# Work instructions:
Scan the records below for the line containing "Definition cells (t" and the line containing "Definition tables : list". Copy both, plus every line between, exactly.

(Dataset entries)
::::

(* ===== verification/Management.v ===== *)
(** * The management client over HTTP ([app/messaging/management.py])

    [Messaging] and [Startup] speak of the broker's users and queues directly.
    Here is the client that reaches them: the requests it sends, the way it
    reads the answers, and the start-up checks written over it.  The server is
    a parameter; [ManagementApi] states what its documentation promises for
    each request, and a server routing on the path of a request satisfies it. *)
From S2P Require Import Prelude Py Clock Model World Store Cache Messaging Hosts Url AgentInstall Startup Connection.
From Stdlib Require Import Ascii.
Open Scope string_scope.
Open Scope Z_scope.

(** ** The client *)
Record client := mkClient { mc_vhost : string; mc_base : string; mc_auth : string * string }.
(** [RabbitManagement()] *)
Definition client_of (cfg : Settings) : res client :=
  parts ← amqp_parts (rabbitmq_url cfg);
  let '(user, password, vhost) := parts in
  mret (mkClient vhost (drop_while_end (Ascii.eqb "/") (rabbitmq_mgmt_url cfg)) (user, password)).
Definition rabbit_management : M client := cfg ← get_settings; lift_py (client_of cfg).

Inductive http_method := GET | PUT | DELETE.
Record http_request := mkHttpRequest {
  hq_base : string; hq_auth : string * string; hq_method : http_method; hq_path : string;
  hq_params : list (string * string); hq_json : option json
}.
(** the body is [None] where [response.json()] would raise *)
Record http_response := mkHttpResponse { status_code : Z; hp_json : option json }.
Definition response_json (r : http_response) : M json :=
  match hp_json r with Some v => mret v | None => raise (EPy ValueError) end.

Definition user_path (name : string) : string := "/api/users/" +:+ quote name.
Definition permissions_path (vhost name : string) : string :=
  "/api/permissions/" +:+ quote vhost +:+ "/" +:+ quote name.
Definition queues_path (vhost : string) : string := "/api/queues/" +:+ quote vhost.
Definition aliveness_path (vhost : string) : string := "/api/aliveness-test/" +:+ quote vhost.
Definition call (c : client) (method : http_method) (path : string) (params : list (string * string))
    (body : option json) : http_request :=
  mkHttpRequest (mc_base c) (mc_auth c) method path params body.

(** one element of [{q["name"] for q in resp.json()}]: only strings can equal a queue's name *)
Definition queue_item (names : gset string) (q : json) : res (gset string) :=
  match q with
  | JObj d =>
      match dict_find d "name" with
      | Some (JStr s) => inl ({[s]} ∪ names)
      | Some (JList _) | Some (JObj _) => inr TypeError
      | Some _ => inl names
      | None => inr KeyError
      end
  | _ => inr TypeError
  end.
Fixpoint queue_items (names : gset string) (qs : list json) : res (gset string) :=
  match qs with
  | [] => inl names
  | q :: qs' => names' ← queue_item names q; queue_items names' qs'
  end.
Definition queue_names_of (v : json) : res (gset string) :=
  match v with
  | JList qs => queue_items ∅ qs
  | JObj [] | JStr "" => inl ∅
  | _ => inr TypeError
  end.

Section operations.
(** the server, on the broker it manages *)
Context (http : http_request → broker → http_response * broker).

(** [self._client.request]: [httpx.HTTPError] while the server cannot be reached *)
Definition send (r : http_request) : M http_response := λ w,
  if w_broker_up w then
    let '(resp, b) := http r (w_mq w) in (Ok resp, w <| w_mq := b |>)
  else (Raise EBroker, w).
(** [_request]: [RabbitManagementError] (a [RuntimeError]) instead, and for an error status *)
Definition mgmt_request (c : client) (method : http_method) (path : string) (params : list (string * string))
    (body : option json) : M http_response :=
  resp ← try_except (send (call c method path params body)) (λ _, raise ERuntime);
  if 400 <=? status_code resp then raise ERuntime else mret resp.

Definition check_alive (c : client) : M unit :=
  mgmt_request c GET "/api/overview" [] None;;
  resp ← mgmt_request c GET (aliveness_path (mc_vhost c)) [] None;
  v ← response_json resp;
  match v with
  | JObj d => match dget d "status" with JStr "ok" => mret tt | _ => raise ERuntime end
  | _ => raise (EPy AttributeError)
  end.
Definition mgmt_list_queue_names (c : client) : M (gset string) :=
  resp ← mgmt_request c GET (queues_path (mc_vhost c)) [("columns", "name"); ("disable_stats", "true")] None;
  v ← response_json resp;
  lift_py (queue_names_of v).
Definition user_exists (c : client) (name : string) : M bool :=
  resp ← send (call c GET (user_path name) [] None);
  if status_code resp =? 404 then mret false
  else if 400 <=? status_code resp then raise ERuntime
  else mret true.
Definition mgmt_upsert_user (c : client) (name password : string) : M unit :=
  mgmt_request c PUT (user_path name) []
    (Some (JObj [("password", JStr password); ("tags", JStr "")]));;
  mret tt.
Definition mgmt_delete_user (c : client) (name : string) : M unit :=
  resp ← send (call c DELETE (user_path name) [] None);
  if (status_code resp =? 204) || (status_code resp =? 404) then mret tt else raise ERuntime.
Definition mgmt_set_permissions (c : client) (name configure write read : string) : M unit :=
  mgmt_request c PUT (permissions_path (mc_vhost c) name) []
    (Some (JObj [("configure", JStr configure); ("write", JStr write); ("read", JStr read)]));;
  mret tt.
Definition mgmt_get_permissions (c : client) (name : string) : M (option json) :=
  resp ← send (call c GET (permissions_path (mc_vhost c) name) [] None);
  if status_code resp =? 404 then mret None
  else if 400 <=? status_code resp then raise ERuntime
  else v ← response_json resp; mret (Some v).

(** ** What is written over the client *)

(** [services/hosts.py] *)
Definition ensure_host_agent_user_http (c : client) (h : Host) : M unit :=
  match h_agent_rmq_user h, h_agent_rmq_password h with
  | Some user, Some password =>
      if str_nonempty user && str_nonempty password then
        mgmt_upsert_user c user password;;
        mgmt_set_permissions c user (agent_permission_pattern (h_short_id h)) (agent_write_pattern (h_short_id h))
          (agent_permission_pattern (h_short_id h))
      else raise EAssert
  | _, _ => raise EAssert
  end.
Definition provision_host_agent_user_http (h : Host) : M Host :=
  hc ← ensure_host_agent_credentials h;
  put_host hc.1;;
  c ← rabbit_management;
  ensure_host_agent_user_http c hc.1;;
  mret hc.1.
Definition deprovision_host_messaging_http (host_ref : string) (agent_rmq_user : option string) : M unit :=
  try_except (delete_host_queues host_ref) (λ _, mret tt);;
  match agent_rmq_user with
  | Some user =>
      if str_nonempty user then try_except (c ← rabbit_management; mgmt_delete_user c user) (λ _, mret tt)
      else mret tt
  | None => mret tt
  end.
(** [preflight.py] *)
Definition check_rabbitmq_http (l : link_state) : M link_state :=
  r ← try_except (get_connection l) (λ _, raise ERuntime);
  (if is_closed r.2 r.1 then raise ERuntime else mret tt);;
  try_except (c ← rabbit_management; check_alive c) (λ _, raise ERuntime);;
  mret r.2.
Definition check_agent_user_http (c : client) (h : Host) : M unit :=
  ensure_host_agent_user_http c h;;
  p ← mgmt_get_permissions c (default "" (h_agent_rmq_user h));
  if is_some p then mret tt else raise ERuntime.
Definition check_hosts_messaging_http : M unit :=
  session_scope
    (hs ← query (λ d, rows (λ _, true) (hosts d));
     match hs with
     | [] => mret tt
     | _ =>
         for_each hs (λ h, declare_host_queues (h_short_id h));;
         c ← rabbit_management;
         present ← mgmt_list_queue_names c;
         match missing_queues hs present with
         | _ :: _ => raise ERuntime
         | [] =>
             cfg ← get_settings;
             if preflight_manage_rabbitmq_users cfg then
               hs ← map_each (λ h, hc ← ensure_host_agent_credentials h; mret hc.1) hs;
               for_each hs put_host;;
               for_each hs (check_agent_user_http c)
             else mret tt
         end
     end).
Definition run_preflight_http (check_database check_schema : M unit) (l : link_state) : M link_state :=
  cfg ← get_settings;
  if negb (Model.preflight cfg) then mret l
  else
    fold_each
      [λ l, check_valkey;; mret l; λ l, check_database;; mret l; λ l, check_schema;; mret l;
       check_rabbitmq_http; λ l, check_hosts_messaging_http;; mret l]
      l (λ l step, try_except (step l) (λ _, raise ERuntime)).
(** [lifespan] ([main.py]): [None] is [SystemExit(1)]; [serving] is the life of the application *)
Definition lifespan (check_database check_schema : M unit) (serving : link_state → M link_state) : M (option link_state) :=
  r ← try_except (l ← run_preflight_http check_database check_schema no_links; mret (Some l)) (λ _, mret None);
  match r with
  | None => mret None
  | Some l => l' ← serving l; mret (Some (close_connection l'))
  end.
End operations.

(** ** Paths: what a server reads of a path are its decoded segments *)
Definition segments (path : string) : list string := unquote <$> split_char "/" path.
(** a quoted name is one segment, whatever it holds *)
Lemma split_on_none p s acc : s_forallb (λ c, negb (p c)) s = true → split_on p s acc = [acc +:+ s].
Proof.
  revert acc. induction s as [|c s IH]; intros acc H; cbn [s_forallb split_on] in *; [by rewrite sapp_nil_r|].
  apply andb_true_iff in H as [Hc H]. apply negb_true_iff in Hc. by rewrite Hc, IH, sapp_assoc.
Qed.
Lemma split_on_cut p a x b acc :
  s_forallb (λ c, negb (p c)) a = true → p x = true →
  split_on p (a +:+ String x b) acc = (acc +:+ a) :: split_on p b "".
Proof.
  intros H Hx. revert acc H. induction a as [|c a IH]; intros acc H; cbn [s_forallb] in *.
  - change ("" +:+ String x b) with (String x b). cbn [split_on]. by rewrite Hx, sapp_nil_r.
  - apply andb_true_iff in H as [Hc H]. apply negb_true_iff in Hc. rewrite sapp_cons. cbn [split_on].
    by rewrite Hc, IH, sapp_assoc.
Qed.
Lemma quote_no_slash s : s_forallb (λ c, negb (Ascii.eqb c "/")) (quote s) = true.
Proof.
  apply (s_forallb_weaken quoted_char); [|apply quote_chars]. intros c Hc. destruct (Ascii.eqb_spec c "/"); [by subst|done].
Qed.
Lemma segment_quoted s : unquote <$> split_char "/" (quote s) = [s].
Proof. unfold split_char. rewrite split_on_none by apply quote_no_slash. change ([unquote (quote s)] = [s]). by rewrite unquote_quote. Qed.
Lemma segments_user v : segments (user_path v) = [""; "api"; "users"; v].
Proof.
  change (unquote <$> "" :: "api" :: "users" :: split_char "/" (quote v) = [""; "api"; "users"; v]).
  by rewrite !fmap_cons, segment_quoted.
Qed.
Lemma segments_queues v : segments (queues_path v) = [""; "api"; "queues"; v].
Proof.
  change (unquote <$> "" :: "api" :: "queues" :: split_char "/" (quote v) = [""; "api"; "queues"; v]).
  by rewrite !fmap_cons, segment_quoted.
Qed.
Lemma segments_aliveness v : segments (aliveness_path v) = [""; "api"; "aliveness-test"; v].
Proof.
  change (unquote <$> "" :: "api" :: "aliveness-test" :: split_char "/" (quote v) = [""; "api"; "aliveness-test"; v]).
  by rewrite !fmap_cons, segment_quoted.
Qed.
Lemma segments_permissions v name : segments (permissions_path v name) = [""; "api"; "permissions"; v; name].
Proof.
  change (unquote <$> "" :: "api" :: "permissions" :: split_char "/" (quote v +:+ String "/" (quote name)) =
    [""; "api"; "permissions"; v; name]).
  unfold split_char at 1. rewrite split_on_cut by (done || apply quote_no_slash).
  fold (split_char "/" (quote name)). rewrite !fmap_cons, segment_quoted. change ("" +:+ quote v) with (quote v). by rewrite unquote_quote.
Qed.

(** ** What the server's documentation promises *)

(** a name that is one segment of a path: [httpx] removes dot segments *)
Definition segment (name : string) : bool :=
  str_nonempty name && negb (String.eqb name ".") && negb (String.eqb name "..").
Definition answers (r : http_response) : Prop := status_code r < 400.
(** what the permissions [p] of a user are shown as *)
Definition permissions_json (u : RmqUser) : json :=
  JObj [("configure", JStr (ru_configure u)); ("write", JStr (ru_write u)); ("read", JStr (ru_read u))].
(** a user that was never given permissions has empty patterns *)
Definition unpermitted (u : RmqUser) : bool :=
  String.eqb (ru_configure u) "" && String.eqb (ru_write u) "" && String.eqb (ru_read u) "".
Definition with_password (o : option RmqUser) (password : string) : RmqUser :=
  match o with
  | Some u => mkRmqUser password (ru_configure u) (ru_write u) (ru_read u)
  | None => mkRmqUser password "" "" ""
  end.
(* ===== verification/Migrations.v ===== *)
(** * The migrations ([src/alembic/versions])

    Each migration's [upgrade] and [downgrade] as the list of operations it
    performs, their chain of revisions, and the schema half of the start-up
    check ([app/preflight.py]).  Rows are not followed: a column added with a
    server default fills the rows that exist. *)
From S2P Require Import Prelude Ddl.
Open Scope string_scope.
Open Scope Z_scope.
Open Scope list_scope.

(** ** Constructors, named as in the migrations *)
Definition Column (n : string) (t : coltype) (nullable : bool) (server_default : option string) : column :=
  mkColumn n t nullable server_default false.
(** [autoincrement=True] *)
Definition Serial (n : string) (t : coltype) (nullable : bool) (server_default : option string) : column :=
  mkColumn n t nullable server_default true.
Definition PrimaryKeyConstraint (cols : list string) (name : string) : constraint := mkConstraint name cols PrimaryKey.
Definition UniqueConstraint (cols : list string) (name : string) : constraint := mkConstraint name cols Unique.
(** the columns a check reads are not needed: none is ever dropped *)
Definition CheckConstraint (sql name : string) : constraint := mkConstraint name [] (Check_ sql).
Definition ForeignKeyConstraint (col table ref : string) (name : string) (action : ondelete) : constraint :=
  mkConstraint name [col] (ForeignKey table ref action).
Definition timestamps : list column :=
  [Column "created_at" DateTime false (Some "now()"); Column "updated_at" DateTime false (Some "now()")].
(** a row belongs to a host or to a cluster, not to both *)
Definition scope_sql : string :=
  "(host_id IS NOT NULL AND cluster_id IS NULL) " +:+ "OR (host_id IS NULL AND cluster_id IS NOT NULL)".
(* ===== verification/Integrity.v ===== *)
(** * Referential integrity: the migrated schema and the cascades of the model

    The data model deletes rows with hand-written cascades ([Model]); the
    migrations declare, for every foreign key, what PostgreSQL does with the
    rows that refer to a deleted one.  [gone], [nulled] and [remains] are what
    PostgreSQL documents for those declarations, read from any schema; each
    deletion of the model is shown to leave, in every table, exactly the rows
    they leave, and no reference dangling. *)
From S2P Require Import Prelude Model World Hosts Ddl Migrations Metadata.
From stdpp Require Import fin_maps.
Open Scope string_scope.
Open Scope Z_scope.
Open Scope list_scope.

(** ** The foreign keys of a schema *)
Record foreign_key := mkFk { fk_table : string; fk_column : string; fk_refers : string; fk_action : ondelete }.
#[export] Instance foreign_key_eq_dec : EqDecision foreign_key.
Proof. solve_decision. Defined.
Definition table_keys (t : string) (tb : table) : list foreign_key :=
  map_to_list (tb_constraints tb) ≫= λ kc,
    match cn_kind kc.2, cn_columns kc.2 with
    | ForeignKey r _ a, [c] => [mkFk t c r a]
    | _, _ => []
    end.
Definition foreign_keys (s : schema) : list foreign_key :=
  map_to_list (sch_tables s) ≫= λ nt, table_keys nt.1 nt.2.

(** ** The rows of a table *)

(** the content of a row; an element of the lists a VM embeds has the id of the VM *)
Inductive data :=
  | DCluster (x : Cluster) | DUser (x : User) | DGrant (x : ScopeGrant) | DHost (x : Host) | DFolder (x : Folder)
  | DHostMetric (x : HostMetric) | DVmMetric (x : VmMetric) | DTemplate (x : Template) | DIso (x : Iso) | DTask (x : Task)
  | DAgentBinary (x : AgentBinary) | DVlan (x : Vlan) | DVm (x : Vm) | DDisk (vm : string) (x : VmDisk)
  | DSnapshot (vm : string) (x : VmSnapshot) | DNic (vm : string) (x : VmNic) | DThumbnail (x : VmThumbnail)
  | DTagCategory (x : TagCategory) | DTag (x : Tag) | DAuditEvent (x : AuditEvent) | DVmTag (vm tag : string).
(** a row is its primary key - empty where nothing refers to the table - and its content *)
Abbreviation row := (string * data)%type.
Definition keyed {A} (D : A → data) (m : gmap string A) : list row := (λ kv, (kv.1, D kv.2)) <$> map_to_list m.
Definition unkeyed {A} (D : A → data) (l : list A) : list row := (λ x, ("", D x)) <$> l.
Definition embedded {A} (D : string → A → data) (children : Vm → list A) (m : gmap string Vm) : list row :=
  map_to_list m ≫= λ kv, unkeyed (D kv.1) (children kv.2).
Definition table_rows (t : string) (d : database) : list row :=
  match t with
  | "clusters" => keyed DCluster (clusters d)
  | "users" => keyed DUser (users d)
  | "scope_grants" => keyed DGrant (grants d)
  | "hosts" => keyed DHost (hosts d)
  | "folders" => keyed DFolder (folders d)
  | "host_metrics" => unkeyed DHostMetric (host_metrics d)
  | "vm_metrics" => unkeyed DVmMetric (vm_metrics d)
  | "templates" => keyed DTemplate (templates d)
  | "isos" => keyed DIso (isos d)
  | "tasks" => keyed DTask (tasks d)
  | "agent_binaries" => keyed DAgentBinary (agent_binaries d)
  | "vlans" => keyed DVlan (vlans d)
  | "vms" => keyed DVm (vms d)
  | "vm_disks" => embedded DDisk v_disks (vms d)
  | "vm_snapshots" => embedded DSnapshot v_snapshots (vms d)
  | "vm_nics" => embedded DNic v_nics (vms d)
  | "vm_thumbnails" => keyed DThumbnail (thumbnails d)
  | "tag_categories" => keyed DTagCategory (tag_categories d)
  | "tags" => keyed DTag (tags d)
  | "audit_events" => unkeyed DAuditEvent (audit_events d)
  | "vm_tags" => unkeyed (λ a, DVmTag a.1 a.2) (elements (vm_tags d))
  | _ => []
  end%string.
(** the foreign-key columns of a row; a null cell is [None] *)
Definition cell (x : data) (c : string) : option string :=
  match x, c with
  | DHost h, "cluster_id" => h_cluster_id h
  | DGrant g, "user_id" => Some (g_user_id g)
  | DFolder f, "cluster_id" => f_cluster_id f
  | DFolder f, "host_id" => f_host_id f
  | DHostMetric m, "host_id" => Some (hm_host_id m)
  | DIso i, "host_id" => Some (i_host_id i)
  | DTask k, "host_id" => Some (k_host_id k)
  | DTemplate t, "host_id" => Some (t_host_id t)
  | DVlan v, "cluster_id" => vl_cluster_id v
  | DVlan v, "host_id" => vl_host_id v
  | DVm v, "cluster_id" => v_cluster_id v
  | DVm v, "folder_id" => v_folder_id v
  | DVm v, "host_id" => Some (v_host_id v)
  | DDisk vm _, "vm_id" | DNic vm _, "vm_id" | DSnapshot vm _, "vm_id" => Some vm
  | DVmMetric m, "vm_id" => Some (vm_vm_id m)
  | DThumbnail t, "vm_id" => Some (th_vm_id t)
  | DTag t, "category_id" => tg_category_id t
  | DVmTag vm _, "vm_id" => Some vm
  | DVmTag _ tag, "tag_id" => Some tag
  | _, _ => None
  end%string.
(** the columns [q] of the row set to null, where they can be *)
Definition erase (q : string → bool) (x : data) : data :=
  let null c (v : option string) := if q c then None else v in
  match x with
  | DHost h => DHost (h <| h_cluster_id ::= null "cluster_id" |>)
  | DFolder f => DFolder (f <| f_cluster_id ::= null "cluster_id" |> <| f_host_id ::= null "host_id" |>)
  | DVlan v => DVlan (v <| vl_cluster_id ::= null "cluster_id" |> <| vl_host_id ::= null "host_id" |>)
  | DVm v => DVm (v <| v_cluster_id ::= null "cluster_id" |> <| v_folder_id ::= null "folder_id" |>)
  | DTag t => DTag (t <| tg_category_id ::= null "category_id" |>)
  | _ => x
  end.

(** ** What PostgreSQL does on [DELETE FROM T WHERE p], read from the keys of the schema *)
Section delete.
Context (s : schema) (d : database) (T : string) (p : string → data → bool).
(** the rows that go: those asked for, and those a [CASCADE] takes along *)
Inductive gone : string → row → Prop :=
  | gone_target x : x ∈ table_rows T d → p x.1 x.2 = true → gone T x
  | gone_cascade t c r x y :
      mkFk t c r CASCADE ∈ foreign_keys s → x ∈ table_rows t d → cell x.2 c = Some y.1 → gone r y → gone t x.
(** the column of a row that [SET NULL] clears *)
Definition nulled (t : string) (x : data) (c : string) : Prop :=
  ∃ r y, mkFk t c r SET_NULL ∈ foreign_keys s ∧ cell x c = Some y.1 ∧ gone r y.
(** the rows of [t] afterwards: those not gone, their dangling cells nulled *)
Definition remains (t : string) (x : row) : Prop :=
  ∃ y q, (x.1, y) ∈ table_rows t d ∧ ¬ gone t (x.1, y) ∧ (∀ c, q c = true ↔ nulled t y c) ∧ x.2 = erase q y.
End delete.

Definition cells (t c : string) (d : database) : list string := omap (λ x, cell x.2 c) (table_rows t d).
Definition has_row (t : string) (d : database) (id : string) : bool := existsb (λ x, String.eqb x.1 id) (table_rows t d).
(** no foreign key of the schema dangles *)
Definition references_ok (s : schema) (d : database) : Prop :=
  ∀ k, k ∈ foreign_keys s →
    ∀ v, v ∈ cells (fk_table k) (fk_column k) d → has_row (fk_refers k) d v = true.

(** the foreign keys of the migrations, in one list *)
Definition all_keys : list foreign_key :=
  [mkFk "hosts" "cluster_id" "clusters" SET_NULL; mkFk "scope_grants" "user_id" "users" CASCADE;
   mkFk "folders" "cluster_id" "clusters" CASCADE; mkFk "folders" "host_id" "hosts" CASCADE;
   mkFk "host_metrics" "host_id" "hosts" CASCADE; mkFk "isos" "host_id" "hosts" CASCADE;
   mkFk "tasks" "host_id" "hosts" CASCADE; mkFk "templates" "host_id" "hosts" CASCADE;
   mkFk "vlans" "cluster_id" "clusters" CASCADE; mkFk "vlans" "host_id" "hosts" CASCADE;
   mkFk "vms" "cluster_id" "clusters" SET_NULL; mkFk "vms" "folder_id" "folders" SET_NULL;
   mkFk "vms" "host_id" "hosts" CASCADE; mkFk "vm_disks" "vm_id" "vms" CASCADE; mkFk "vm_nics" "vm_id" "vms" CASCADE;
   mkFk "vm_snapshots" "vm_id" "vms" CASCADE; mkFk "vm_metrics" "vm_id" "vms" CASCADE;
   mkFk "vm_thumbnails" "vm_id" "vms" CASCADE; mkFk "tags" "category_id" "tag_categories" CASCADE;
   mkFk "vm_tags" "vm_id" "vms" CASCADE; mkFk "vm_tags" "tag_id" "tags" CASCADE].
Lemma foreign_keys_known x : x ∈ foreign_keys (only_in_migrations metadata) ↔ x ∈ all_keys.
Proof.
  set (l := foreign_keys _).
  assert (forallb (λ y, bool_decide (y ∈ all_keys)) l && forallb (λ y, bool_decide (y ∈ l)) all_keys = true) as H.
  { apply Is_true_true. vm_compute. exact I. }
  clearbody l. apply andb_prop in H as [H1 H2]. rewrite forallb_forall in H1, H2.
  rewrite list_elem_of_In. split; intros H.
  - apply H1 in H. by apply bool_decide_eq_true in H.
  - apply list_elem_of_In in H. apply H2, bool_decide_eq_true in H. by apply list_elem_of_In.
Qed.
Definition tables : list string :=
  ["scope_grants"; "clusters"; "users"; "isos"; "agent_binaries"; "audit_events"; "vm_snapshots"; "vm_metrics";
   "vm_nics"; "vm_tags"; "vm_thumbnails"; "vm_disks"; "vms"; "vlans"; "folders"; "templates"; "tag_categories"; "tags";
   "tasks"; "host_metrics"; "hosts"].
(** every table of the schema is one the model keeps *)
Lemma tables_known t : is_Some (sch_tables (only_in_migrations metadata) !! t) → t ∈ tables.
Proof.
  set (m := sch_tables _). assert (forallb (λ y, bool_decide (y ∈ tables)) (map_to_list m).*1 = true) as H.
  { apply Is_true_true. vm_compute. exact I. }
  clearbody m. rewrite forallb_forall in H. intros [x Hx]. apply (bool_decide_eq_true_1 (t ∈ tables)), H, list_elem_of_In.
  apply list_elem_of_fmap. exists (t, x). split; [done|]. by apply elem_of_map_to_list.
Qed.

::::

# Written solution:
Definition cells (t c : string) (d : database) : list string := omap (λ x, cell x.2 c) (table_rows t d).
Definition has_row (t : string) (d : database) (id : string) : bool := existsb (λ x, String.eqb x.1 id) (table_rows t d).
(** no foreign key of the schema dangles *)
Definition references_ok (s : schema) (d : database) : Prop :=
  ∀ k, k ∈ foreign_keys s →
    ∀ v, v ∈ cells (fk_table k) (fk_column k) d → has_row (fk_refers k) d v = true.

(** the foreign keys of the migrations, in one list *)
Definition all_keys : list foreign_key :=
  [mkFk "hosts" "cluster_id" "clusters" SET_NULL; mkFk "scope_grants" "user_id" "users" CASCADE;
   mkFk "folders" "cluster_id" "clusters" CASCADE; mkFk "folders" "host_id" "hosts" CASCADE;
   mkFk "host_metrics" "host_id" "hosts" CASCADE; mkFk "isos" "host_id" "hosts" CASCADE;
   mkFk "tasks" "host_id" "hosts" CASCADE; mkFk "templates" "host_id" "hosts" CASCADE;
   mkFk "vlans" "cluster_id" "clusters" CASCADE; mkFk "vlans" "host_id" "hosts" CASCADE;
   mkFk "vms" "cluster_id" "clusters" SET_NULL; mkFk "vms" "folder_id" "folders" SET_NULL;
   mkFk "vms" "host_id" "hosts" CASCADE; mkFk "vm_disks" "vm_id" "vms" CASCADE; mkFk "vm_nics" "vm_id" "vms" CASCADE;
   mkFk "vm_snapshots" "vm_id" "vms" CASCADE; mkFk "vm_metrics" "vm_id" "vms" CASCADE;
   mkFk "vm_thumbnails" "vm_id" "vms" CASCADE; mkFk "tags" "category_id" "tag_categories" CASCADE;
   mkFk "vm_tags" "vm_id" "vms" CASCADE; mkFk "vm_tags" "tag_id" "tags" CASCADE].
Lemma foreign_keys_known x : x ∈ foreign_keys (only_in_migrations metadata) ↔ x ∈ all_keys.
Proof.
  set (l := foreign_keys _).
  assert (forallb (λ y, bool_decide (y ∈ all_keys)) l && forallb (λ y, bool_decide (y ∈ l)) all_keys = true) as H.
  { apply Is_true_true. vm_compute. exact I. }
  clearbody l. apply andb_prop in H as [H1 H2]. rewrite forallb_forall in H1, H2.
  rewrite list_elem_of_In. split; intros H.
  - apply H1 in H. by apply bool_decide_eq_true in H.
  - apply list_elem_of_In in H. apply H2, bool_decide_eq_true in H. by apply list_elem_of_In.
Qed.
Definition tables : list string :=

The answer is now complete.